--- Required work ---
Print, exactly as they stand, the lines from the start of the listing to the line containing "pose proof (Send_Connected", inclusive.
** Materials provided follows **
Lemma triple_bind {A B : Type} (P : Lifx -> Prop) (Q' : A -> Lifx -> Prop)
    (Q : B -> Lifx -> Prop) (c : M A) (k : A -> M B) :
  triple P c Q' -> (forall a, triple (Q' a) (k a) Q) -> triple P (bind c k) Q.
Proof.
  intros Hc Hk l w HP. specialize (Hc l w HP). unfold bind.
  destruct (c l w) as [[[ | a | e ] l'] w']; cbn in *; auto.
  apply Hk. exact Hc.
Qed.

Lemma triple_send (a : string) (message : Message) :
  triple off (annotate a (Send message)) (fun _ => off).
Proof.
  intros l w Hl. unfold annotate.
  pose proof (Send_Connected message l w) as H.
  destruct (Send message l w) as [[[ | s | e ] l'] w']; cbn in *;
    unfold off in *; congruence.
Qed.

Lemma triple_lift {A : Type} (o : outcome (result A)) :
  triple off (lift o) (fun _ => off).
Proof.
  intros l w Hl. destruct o as [ | [ a | e ] ]; exact Hl.
Qed.

Lemma triple_modify (P : Lifx -> Prop) (Q : unit -> Lifx -> Prop) (f : Lifx -> Lifx) :
  (forall l, P l -> Q tt (f l)) -> triple P (modify f) Q.
Proof. intros H l w Hl. apply H, Hl. Qed.

Lemma triple_ret {A : Type} (P : Lifx -> Prop) (a : A) :
  triple P (ret a) (fun _ => P).
Proof. intros l w Hl. exact Hl. Qed.

Ltac each_exchange H :=
  repeat (destruct H as [H|H]; [subst|]); try contradiction.

Lemma triple_exchange (x : exchange) :
  In x refresh_sequence -> triple off (run_exchange x) (fun _ => off).
Proof.
  unfold refresh_sequence. cbn [In]. intros H.
  each_exchange H; unfold run_exchange;
    cbn [query annotation store];
    (eapply triple_bind; [apply triple_send|]); intros bytes;
    (eapply triple_bind; [apply triple_lift|]); intros v;
    repeat (eapply triple_bind; [apply triple_modify; intros l Hl; exact Hl|];
            intros ?);
    apply triple_modify; intros l Hl; exact Hl.
Qed.

Lemma triple_exchanges (xs : list exchange) :
  (forall x, In x xs -> In x refresh_sequence) ->
  triple off (run_exchanges xs) (fun _ => off).
Proof.
  induction xs as [|x xs IH]; intros Hin; cbn [run_exchanges].
  - apply triple_ret.
  - eapply triple_bind.
    + apply triple_exchange, Hin. now left.
    + intros ?. apply IH. intros y Hy. apply Hin. now right.
Qed.

Lemma run_exchanges_app (pre post : list exchange) (l : Lifx) (w : World) :
  run_exchanges (pre ++ post) l w =
  bind (run_exchanges pre) (fun _ => run_exchanges post) l w.
Proof.
  revert l w. induction pre as [|x pre IH]; intros l w; cbn [run_exchanges app].
  - reflexivity.
  - rewrite bind_bind. apply bind_head. intros _ l' w'. apply IH.
Qed.

(** An exchange of the sequence that does not return leaves every field
    but [client] as it found it. *)
Lemma exchange_fails_frame (x : exchange) (l : Lifx) (w : World) :
  In x refresh_sequence ->
  match run_exchange x l w with
  | (Return _, _, _) => True
  | (_, l', _) => l' = set_client (client l') l
  end.
Proof.
  unfold refresh_sequence. cbn [In]. intros H.
  each_exchange H; unfold run_exchange;
    cbn [query annotation store]; unfold bind, annotate;
    match goal with
    | |- context [Send ?m l w] =>
        pose proof (Send_frame m l w) as Hs;
        destruct (Send m l w) as [[[ | bytes | e ] l'] w']; cbn in Hs; auto
    end;
    match goal with
    | |- context [lift ?o] => destruct o as [ | [ v | e ] ]; cbn; auto
    end.
Qed.

(** C8: [Update] sets [Connected] to false at entry and leaves it true
    exactly when it returns without an error; and it returns so exactly when
    the five exchanges (state, group, info, location, version, in this
    order) all succeed: it then returns, with what the five exchanges have
    written and [Connected] true.  When the exchanges before one have
    succeeded and that one does not, [Update] ends as that exchange does,
    without running the exchanges after it: it returns the error of the
    exchange, or it panics where the exchange panics (a reply too short to
    decode).  Either way [Connected] is false, and every field written by
    the earlier exchanges is as they left it. *)
Theorem Update_abort :
  (forall l w,
      match Update l w with
      | (Return _, l', _) => Connected l' = true
      | (_, l', _) => Connected l' = false
      end) /\
  map query refresh_sequence = [Get; GetGroup; GetInfo; GetLocation; GetVersion] /\
  (forall l w l' w',
      Update l w = (Return tt, l', w') <->
      exists l5,
        run_exchanges refresh_sequence (set_Connected false l) w = (Return tt, l5, w')
        /\ l' = set_Connected true l5) /\
  (forall pre x post l w l1 w1 r l2 w2,
      refresh_sequence = pre ++ x :: post ->
      run_exchanges pre (set_Connected false l) w = (Return tt, l1, w1) ->
      run_exchange x l1 w1 = (r, l2, w2) ->
      r <> Return tt ->
      Update l w = (r, l2, w2)
      /\ Connected l2 = false
      /\ l2 = set_client (client l2) l1).
Proof.
  split; [|split; [reflexivity|split]].
  - intros l w. rewrite Update_as_sequence.
    assert (T : triple (fun _ => True)
                  (modify (set_Connected false) ;;
                   run_exchanges refresh_sequence ;;
                   modify (set_Connected true) ;; ret tt)%dev
                  (fun _ l' => Connected l' = true)).
    { eapply triple_bind with (Q' := fun _ => off).
      - apply triple_modify. intros l0 _. reflexivity.
      - intros ?. eapply triple_bind.
        + apply triple_exchanges. auto.
        + intros ?. eapply triple_bind with (Q' := fun _ l' => Connected l' = true).
          * apply triple_modify. intros l0 _. reflexivity.
          * intros ?. apply triple_ret. }
    specialize (T l w I). unfold disconnected_or in T.
    match type of T with
    | context [let (_, _) := ?c in _] =>
        destruct c as [[[ | u | e ] l'] w']; exact T
    end.
  - intros l w l' w'. rewrite Update_as_sequence.
    unfold bind at 1. cbn [modify]. unfold bind at 1.
    split.
    + destruct (run_exchanges refresh_sequence (set_Connected false l) w)
        as [[[ | [] | e ] l5] w5]; try discriminate.
      cbn. intros H. injection H as <- <-. exists l5. split; reflexivity.
    + intros (l5 & -> & ->). reflexivity.
  - intros pre x post l w l1 w1 r l2 w2 Hseq Hpre Hx Hr.
    assert (Hin : In x refresh_sequence).
    { rewrite Hseq. apply in_or_app. right. now left. }
    assert (Hoff : off l1).
    { assert (T : triple off (run_exchanges pre) (fun _ => off)).
      { apply triple_exchanges. intros y Hy. rewrite Hseq.
        apply in_or_app. now left. }
      specialize (T (set_Connected false l) w eq_refl).
      rewrite Hpre in T. exact T. }
    pose proof (@exchange_fails_frame x l1 w1 Hin) as Hframe.
    rewrite Hx in Hframe.
    assert (Hframe' : l2 = set_client (client l2) l1).
    { destruct r as [ | [] | e ]; [exact Hframe|contradiction|exact Hframe]. }
    split; [|split].
    + rewrite Update_as_sequence.
      unfold bind at 1. cbn [modify]. unfold bind at 1.
      rewrite Hseq, run_exchanges_app.
      unfold bind at 1. rewrite Hpre.
      cbn [run_exchanges]. unfold bind at 1. rewrite Hx.
      destruct r as [ | [] | e ]; [reflexivity|contradiction|reflexivity].
    + rewrite Hframe'. exact Hoff.
    + exact Hframe'.
Qed.
Ltac unfold_branches :=
  unfold run_rule, tell_me_branch, load_model_branch, config_status_branch,
    text_mode_branch, voice_mode_branch, greeting_branch, time_branch,
    date_branch, weather_branch, wikipedia_branch, joke_branch,
    system_branch, screenshot_branch, camera_branch, search_branch,
    youtube_branch, google_branch, open_branch, name_branch, help_branch,
    exit_branch, fallback_branch, handle_tell_me_about, ai_section,
    chatbot_get_response, save_user_data, smart_search, get_free_weather,
    search_wikipedia, tell_joke, get_system_info, take_screenshot,
    open_camera, open_application, words_index.

Lemma load_gemini_api_true_loaded (cfg : settings) (b : ChatbotCore.backend)
  (arg : option string) (c : ChatbotCore.chatbot) :
  fst (ChatbotCore.load_gemini_api cfg b arg c) = true ->
  ChatbotCore.is_model_loaded (snd (ChatbotCore.load_gemini_api cfg b arg c)) = true.
Proof.
  unfold ChatbotCore.load_gemini_api.
  destruct (ChatbotCore.resolve_key cfg b arg) as [k |]; [| simpl; discriminate].
  destruct (negb (PyStr.truthy k) || String.eqb k ChatbotCore.placeholder);
    [simpl; discriminate |].
  destruct (ChatbotCore.genai_configure b k); [simpl; discriminate |].
  destruct (ChatbotCore.genai_GenerativeModel b (GEMINI_MODEL cfg));
    [simpl; discriminate |].
  reflexivity.
Qed.

(** [initialize_ai_model], run. *)
Lemma initialize_ai_model_run (cfg : settings) (w : world) (s : assistant) :
  let r := ChatbotCore.load_gemini_api cfg (backend w) None (chatbot s) in
  initialize_ai_model cfg w s =
  if fst r then
    (Ret true, with_ai_model_loaded true (with_chatbot (snd r) s),
     ["Loading advanced Gemini AI model from configuration...";
      "Gemini AI model loaded successfully from config! I'm now powered by Google's advanced AI."])
  else
    (Ret false, with_chatbot (snd r) s,
     ["Loading advanced Gemini AI model from configuration...";
      "Failed to load Gemini AI model. Please check your API key in config.py file."]).
Proof.
  unfold initialize_ai_model, chatbot_load_gemini_api, try_except, try_catch,
    bind, get, modify, say, ret.
  cbv zeta.
  now destruct (ChatbotCore.load_gemini_api cfg (backend w) None (chatbot s))
    as [[] c'].
Qed.

Lemma initialize_ai_model_flag (cfg : settings) (w : world) :
  preserves flag_means_loaded (initialize_ai_model cfg w).
Proof.
  intros s Hs.
  pose proof (initialize_ai_model_run cfg w s) as Hrun. cbv zeta in Hrun.
  rewrite Hrun.
  destruct (fst (ChatbotCore.load_gemini_api cfg (backend w) None (chatbot s)))
    eqn:Hok; cbn [fst snd]; intros Hflag.
  - cbn [chatbot with_ai_model_loaded with_chatbot].
    now apply load_gemini_api_true_loaded.
  - cbn [chatbot with_chatbot ai_model_loaded] in *.
    destruct (ChatbotExtra.load_gemini_api_model_fields cfg (backend w) None
                (chatbot s) Hok) as [Hty Hmod].
    unfold ChatbotCore.is_model_loaded in *.
    rewrite Hty, Hmod. now apply Hs.
Qed.

#[local] Hint Resolve initialize_ai_model_flag : noah_inv.

Lemma run_rule_flag (cfg : settings) (w : world) (r : rule) (query : string) :
  preserves flag_means_loaded (run_rule cfg w r query).
Proof.
  destruct r; unfold_branches; repeat preserves_step.
Qed.

(** X7.  The flag [ai_model_loaded] of the router is true only when the
    chatbot is loaded: [process_command] keeps this, so it holds all along
    a session begun in a state where it holds.  Hence, when the fallback
    branch asks the chatbot, the answer is the one of
    [generate_gemini_response], never the request to load the model. *)
Theorem flag_means_loaded_invariant (cfg : settings) (w : world)
  (query : string) (turns : list (world * string)) (s : assistant) :
  flag_means_loaded s ->
  flag_means_loaded (snd (fst (process_command cfg w query s))) /\
  flag_means_loaded (after_session cfg turns s) /\
  (ai_model_loaded s = true ->
   chatbot_get_response w query s =
   (Ret (ChatbotCore.generate_gemini_response (backend w) (chatbot s) query []),
    s, [])).
Proof.
  intros Hs.
  assert (Hstep : forall w query,
             preserves flag_means_loaded (process_command cfg w query)).
  { intros w' q'. apply preserves_process_command, run_rule_flag. }
  split; [now apply Hstep | split].
  - now apply preserves_session.
  - intros Hflag. unfold chatbot_get_response, bind, get, ret.
    unfold ChatbotCore.get_response. now rewrite (Hs Hflag).
Qed.

Lemma flag_means_loaded_invariant_witness :
  flag_means_loaded
    (after_session config_py
       [(Samples.world_of 0 true, "load ai model");
        (Samples.world_of 0 false, "tell me about rivers")]
       Samples.fresh).
Proof.
  apply (flag_means_loaded_invariant config_py (Samples.world_of 0 true) ""
           [(Samples.world_of 0 true, "load ai model");
            (Samples.world_of 0 false, "tell me about rivers")]
           Samples.fresh).
  intros H. discriminate H.
Defined.


Lemma run_rule_voice (cfg : settings) (w : world) (r : rule) (query : string) :
  preserves voice_needs_microphone (run_rule cfg w r query).
Proof.
  destruct r;
    try (unfold_branches; unfold initialize_ai_model, chatbot_load_gemini_api;
         solve [repeat preserves_step]).
  (* voice mode: the switch is guarded by the microphone *)
  cbn [run_rule]. intros s Hs.
  unfold voice_mode_branch, bind, get, modify, say.
  destruct (microphone s) eqn:Hmic; cbn [fst snd]; [| exact Hs].
  intros _. exact Hmic.
Qed.

(** X8.  Voice mode is on only when a microphone is there:
    [process_command] keeps this, since the switch to voice mode is guarded
    and nothing else clears [text_mode]; it holds all along a session begun
    in a state where it holds. *)
Theorem voice_needs_microphone_invariant (cfg : settings) (w : world)
  (query : string) (turns : list (world * string)) (s : assistant) :
  voice_needs_microphone s ->
  voice_needs_microphone (snd (fst (process_command cfg w query s))) /\
  voice_needs_microphone (after_session cfg turns s).
Proof.
  intros Hs.
  assert (Hstep : forall w query,
             preserves voice_needs_microphone (process_command cfg w query)).
  { intros w' q'. apply preserves_process_command, run_rule_voice. }
  split; [now apply Hstep | now apply preserves_session].
Qed.

Lemma voice_needs_microphone_invariant_witness :
  text_mode (after_session config_py
               [(Samples.world_of 0 true, "switch to voice mode")]
               Samples.fresh) = true.
Proof.
  pose proof (proj2 (voice_needs_microphone_invariant config_py
                       (Samples.world_of 0 true) ""
                       [(Samples.world_of 0 true, "switch to voice mode")]
                       Samples.fresh
                       (fun H : text_mode Samples.fresh = false =>
                          ltac:(discriminate H)))) as Hinv.
  destruct (text_mode _) eqn:Hmode; [reflexivity |].
  specialize (Hinv Hmode). discriminate Hinv.
Defined.

Lemma run_rule_name_in_profile (cfg : settings) (w : world) (r : rule)
  (query : string) :
  rule_of query = r ->
  preserves name_in_profile (run_rule cfg w r query).
Proof.
  intros Hrule.
  destruct r;
    try (unfold_branches; unfold initialize_ai_model, chatbot_load_gemini_api;
         solve [repeat preserves_step]).
  cbn [run_rule]. intros s Hs.
  pose proof (rule_name_test query Hrule) as Hname.
  destruct (index (name_marker query) (split query)) as [i |] eqn:Hidx.
  - destruct (index_some _ _ _ Hidx) as (pre & post & Hsplit & Hpre & _).
    destruct post as [| x post].
    + now rewrite (name_branch_silent w query s pre).
    + rewrite (name_branch_found w query s pre (x :: post))
        by (assumption || discriminate).
      cbn [fst snd]. unfold named, name_in_profile. reflexivity.
  - rewrite name_branch_missing by (assumption || now apply index_none).
    exact Hs.
Qed.

(** X9.  The name in use is the name of the profile: [process_command]
    keeps [user_name] equal to the name in [user_data], also when a new
    name is taken, and so does every session begun in such a state. *)
Theorem name_in_profile_invariant (cfg : settings) (w : world)
  (query : string) (turns : list (world * string)) (s : assistant) :
  name_in_profile s ->
  name_in_profile (snd (fst (process_command cfg w query s))) /\
  name_in_profile (after_session cfg turns s).
Proof.
  intros Hs.
  assert (Hstep : forall w query,
             preserves name_in_profile (process_command cfg w query)).
  { intros w' q'. apply preserves_process_command.
    now apply run_rule_name_in_profile. }
  split; [now apply Hstep | now apply preserves_session].
Qed.

Lemma name_in_profile_invariant_witness :
  name (user_data (after_session config_py
                     [(Samples.world_of 0 false, "call me ada lovelace")]
                     Samples.fresh)) = "Ada Lovelace".
Proof.
  rewrite <- (proj2 (name_in_profile_invariant config_py
                       (Samples.world_of 0 true) ""
                       [(Samples.world_of 0 false, "call me ada lovelace")]
                       Samples.fresh eq_refl)).
  reflexivity.
Defined.

Lemma run_rule_halted (cfg : settings) (w : world) (r : rule) (query : string) :
  preserves (fun s => is_listening s = false) (run_rule cfg w r query).
Proof.
  destruct r; unfold_branches;
    unfold initialize_ai_model, chatbot_load_gemini_api;
    repeat preserves_step.
Qed.

Lemma run_rule_stays_loaded (cfg : settings) (w : world) (r : rule)
  (query : string) :
  preserves (fun s => ai_model_loaded s = true) (run_rule cfg w r query).
Proof.
  destruct r; unfold_branches;
    unfold initialize_ai_model, chatbot_load_gemini_api;
    repeat preserves_step.
Qed.

Lemma run_rule_keeps_microphone (cfg : settings) (w : world) (r : rule)
  (query : string) :
  keeps microphone (run_rule cfg w r query).
Proof.
  destruct r; unfold_methods; repeat keeps_step.
Qed.

(** X10.  Some fields move one way only: [process_command] never sets
    [is_listening] back to true, never clears [ai_model_loaded], and never
    changes [microphone]. *)
Theorem one_way_fields (cfg : settings) (w : world) (query : string)
  (s : assistant) :
  let s' := snd (fst (process_command cfg w query s)) in
  (is_listening s = false -> is_listening s' = false) /\
  (ai_model_loaded s = true -> ai_model_loaded s' = true) /\
  microphone s' = microphone s.
Proof.
  cbv zeta. split; [| split].
  - apply (preserves_process_command (fun s => is_listening s = false)),
      run_rule_halted.
  - apply (preserves_process_command (fun s => ai_model_loaded s = true)),
      run_rule_stays_loaded.
  - apply (process_command_keeps microphone), run_rule_keeps_microphone.
Qed.

Lemma one_way_fields_witness :
  is_listening
    (snd (fst (process_command config_py (Samples.world_of 0 true) "hello again"
                 (with_is_listening false Samples.fresh)))) = false.
Proof.
  apply (proj1 (one_way_fields config_py (Samples.world_of 0 true) "hello again"
                  (with_is_listening false Samples.fresh))).
  reflexivity.
Defined.

(** *** Replies and their bounds *)

(** [search_wikipedia]: the summary, or the excuse by the class of what
    [wikipedia.summary] raises; an interrupt passes. *)
Lemma search_wikipedia_run (w : world) (query : string) (s : assistant) :
  search_wikipedia w query s =
  match wikipedia_summary w query 3 with
  | inr summary => (Ret summary, s, [])
  | inl e =>
      if is_interrupt e then (Raise e, s, [])
      else (Ret (if String.eqb (exn_class e) "DisambiguationError"
                 then "Multiple results found for " ++ query ++
                      ". Please be more specific."
                 else if String.eqb (exn_class e) "PageError"
                 then "No Wikipedia page found for " ++ query
                 else "Could not access Wikipedia at this time"), s, [])
  end.
Proof.
  unfold search_wikipedia, try_except, try_catch, call.
  destruct (wikipedia_summary w query 3) as [e | summary]; simpl; [| reflexivity].
  destruct (is_interrupt e); [reflexivity |].
  destruct (String.eqb (exn_class e) "DisambiguationError"); [reflexivity |].
  now destruct (String.eqb (exn_class e) "PageError").
Qed.
(** * MFEM / Ginkgo bridge: a shallow embedding of [linalg/ginkgo.cpp]

    The development follows the source file top to bottom:

    - [gko]: the part of the Ginkgo backend the bridge talks to (executors,
      dense scalars, stopping-criterion factories, operator factories).  The
      numerical kernels are external and enter through the [Backend] class.
    - [GinkgoExecutor]: the two constructors that choose an executor.
    - [GinkgoIterativeSolver]: the base constructor, [update_stop_factory],
      [Mult], [SetOperator] and the constructors of the derived solvers.
    - [OperatorWrapper]: the plain and the scaled [apply_impl], and the
      public apply of the backend through which the scaled one is reached.
    - [GinkgoPreconditioner], [AMGPreconditioner], [MFEMPreconditioner].

    Conventions.  A C++ [double] is a real number ([R]): the properties below
    are about which value flows where, not about rounding.  A C++ [int] or
    [size_type] is a [Z], with casts written out.  A [std::shared_ptr] that
    may be empty is an [option].  A dense matrix of the backend carries the
    executor it lives on: its entries can be read in place on a host
    executor only, and a raw copy reads them in the memory of the executor
    the copy is issued from.  A member function is a computation in the
    monad [M S]: it threads the object's state and stops at the first
    [MFEM_ABORT], failed [MFEM_VERIFY], C++ exception or undefined read,
    keeping the state reached at that point. *)

From Stdlib Require Import ZArith List String Bool Lia.
From Stdlib Require Import Reals Lra.
Import ListNotations.
(** C5: after [DHKA.keygen], for every edge from a parent to its i-th child,
    decrypting the i-th entry of the parent's [encrypted_edges] with
    PRF(parent.encryption_key, 0x02 ‖ be64(child.id)) returns exactly
    child.encryption_key ‖ child.private_key. *)
Theorem C5_edge_round_trip t st seed fuel :
  fresh_hierarchy (heap st) t →
  (length (locs t) ≤ fuel)%nat →
  ∃ st',
    DHKA.keygen (root_of t) prf_f enc_f fuel seed st = (Ok tt, st') ∧
    ∀ p cs, T p cs ∈ subtrees t →
      ∃ pn p_ek,
        heap st' !! p = Some pn ∧ edges pn = root_of <$> cs ∧
        _encryption_key pn = Some p_ek ∧
        Forall2 (fun v c =>
                   ∃ vn v_ek v_key,
                     heap st' !! v = Some vn ∧
                     _encryption_key vn = Some v_ek ∧ _key vn = Some v_key ∧
                     dec_f (prf_f p_ek (Byte.x02 :: to_bytes_big 8 (id vn))) c
                     = Ok (v_ek ++ v_key))
                (edges pn) (encrypted_edges pn).
Proof.
  intros Hfresh Hfuel.
  destruct (keygen_fresh_tree_nodes t st seed fuel Hfresh Hfuel)
    as (st' & Hrun & Hids & Hroot & Hnodes).
  exists st'. split; [done|]. intros p cs Hp.
  destruct (Hnodes p cs Hp)
    as (pn & p_secret & Hpn & Hsec & (ps & _ & _ & Hek & _) & Hedges & Hall).
  eexists pn, _. split; [done|]. split; [done|]. split; [exact Hek|].
  eapply Forall2_impl; [exact Hall|].
  intros v c (vn & Hvn & _ & (u_ek & v_ek & v_key & e & Hu & Hvek & Hvkey & Henc)).
  rewrite Hek in Hu. injection Hu as <-.
  exists vn, v_ek, v_key. split; [done|]. split; [done|]. split; [done|].
  destruct (enc_f _ _ e) as [r e'] eqn:Hr. simpl in Henc. subst r.
  by eapply dec_f_enc_f.
Qed.

End DerivationProperties.

(** ** Properties of the certificate layer *)

Lemma keeps_cold_key_bind {A B} (m : M A) (f : A → M B) :
  keeps_cold_key m → (∀ a, keeps_cold_key (f a)) → keeps_cold_key (bind m f).
Proof.
  intros Hm Hf s r s'. unfold bind. destruct (m s) as [[a|e] s1] eqn:Hms.
  - intros Hfa. rewrite (Hf a _ _ _ Hfa). by eapply Hm.
  - intros [= <- <-]. by eapply Hm.
Qed.

Lemma keeps_cold_key_pure {A} (r0 : Result A) : keeps_cold_key (fun s => (r0, s)).
Proof. by intros s r s' [= _ <-]. Qed.

Lemma keeps_cold_key_assert b a : keeps_cold_key (assert b a).
Proof. destruct b; apply keeps_cold_key_pure. Qed.

Lemma keeps_cold_key_not_None {A} (o : option A) : keeps_cold_key (not_None o).
Proof. destruct o; apply keeps_cold_key_pure. Qed.

Lemma keeps_cold_key_get_node l : keeps_cold_key (get_node l).
Proof. intros s r s'. unfold get_node. by destruct (heap s !! l); intros [= _ <-]. Qed.

Lemma keeps_cold_key_update_node l f : keeps_cold_key (update_node l f).
Proof. intros s r s'. unfold update_node. by destruct (heap s !! l); intros [= _ <-]. Qed.

Lemma keeps_cold_key_with_entropy {A} (f : Entropy → Result A * Entropy) :
  keeps_cold_key (with_entropy f).
Proof.
  intros s r s'. unfold with_entropy. destruct (f (entropy s)). by intros [= _ <-].
Qed.

Create HintDb cold_key.
#[local] Hint Resolve keeps_cold_key_pure keeps_cold_key_assert keeps_cold_key_not_None
  keeps_cold_key_get_node keeps_cold_key_update_node keeps_cold_key_with_entropy
  : cold_key.

Ltac keeps_cold_key_steps :=
  repeat first
    [ apply keeps_cold_key_bind; [|intros ?]
    | solve [unfold ret, raise, lift; eauto with cold_key] ].

Section SeedSplit.

Variable prf_f : bytes → bytes → bytes.
Variable enc_f : bytes → bytes → Entropy → Result (bytes * bytes) * Entropy.
Variable curve : ecdsa.Curve.
Variable randrange_from_seed__trytryagain : bytes → Z → Z.
Variable SigningKey_sign : ecdsa.SigningKey → bytes → Entropy → bytes * Entropy.

Lemma keeps_cold_key_edge_ids vs : keeps_cold_key (Arcula.edge_ids vs).
Proof. induction vs as [|v vs IH]; cbn [Arcula.edge_ids]; keeps_cold_key_steps. Qed.

Lemma keeps_cold_key_create_certificate cold pk identifier :
  keeps_cold_key (Arcula._create_certificate SigningKey_sign cold pk identifier).
Proof. unfold Arcula._create_certificate. keeps_cold_key_steps. Qed.

Lemma keeps_cold_key_keygen_while fuel : ∀ cold q visited,
  keeps_cold_key (Arcula.keygen_while curve randrange_from_seed__trytryagain
                    SigningKey_sign fuel cold q visited).
Proof.
  induction fuel as [|fuel IH]; intros cold [|u q] visited; cbn [Arcula.keygen_while];
    try (unfold ret, raise; apply keeps_cold_key_pure).
  keeps_cold_key_steps;
    auto using keeps_cold_key_edge_ids, keeps_cold_key_create_certificate.
Qed.

Hypothesis enc_f_total :
  ∀ k x m e, ∃ c e', enc_f (prf_f k x) m e = (Ok c, e').
Hypothesis prf_f_length : ∀ k m, length (prf_f k m) = 32%nat.
Hypothesis randrange_range : ∀ seed,
  1 ≤ randrange_from_seed__trytryagain seed (ecdsa.order curve) < ecdsa.order curve.
Hypothesis point_range : ∀ d, 0 ≤ ecdsa.x (ecdsa.generator_mul curve d) < 2 ^ 256.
** End of Materials provided **
--- Exercise response ---
Lemma triple_bind {A B : Type} (P : Lifx -> Prop) (Q' : A -> Lifx -> Prop)
    (Q : B -> Lifx -> Prop) (c : M A) (k : A -> M B) :
  triple P c Q' -> (forall a, triple (Q' a) (k a) Q) -> triple P (bind c k) Q.
Proof.
  intros Hc Hk l w HP. specialize (Hc l w HP). unfold bind.
  destruct (c l w) as [[[ | a | e ] l'] w']; cbn in *; auto.
  apply Hk. exact Hc.
Qed.

Lemma triple_send (a : string) (message : Message) :
  triple off (annotate a (Send message)) (fun _ => off).
Proof.
  intros l w Hl. unfold annotate.
  pose proof (Send_Connected message l w) as H.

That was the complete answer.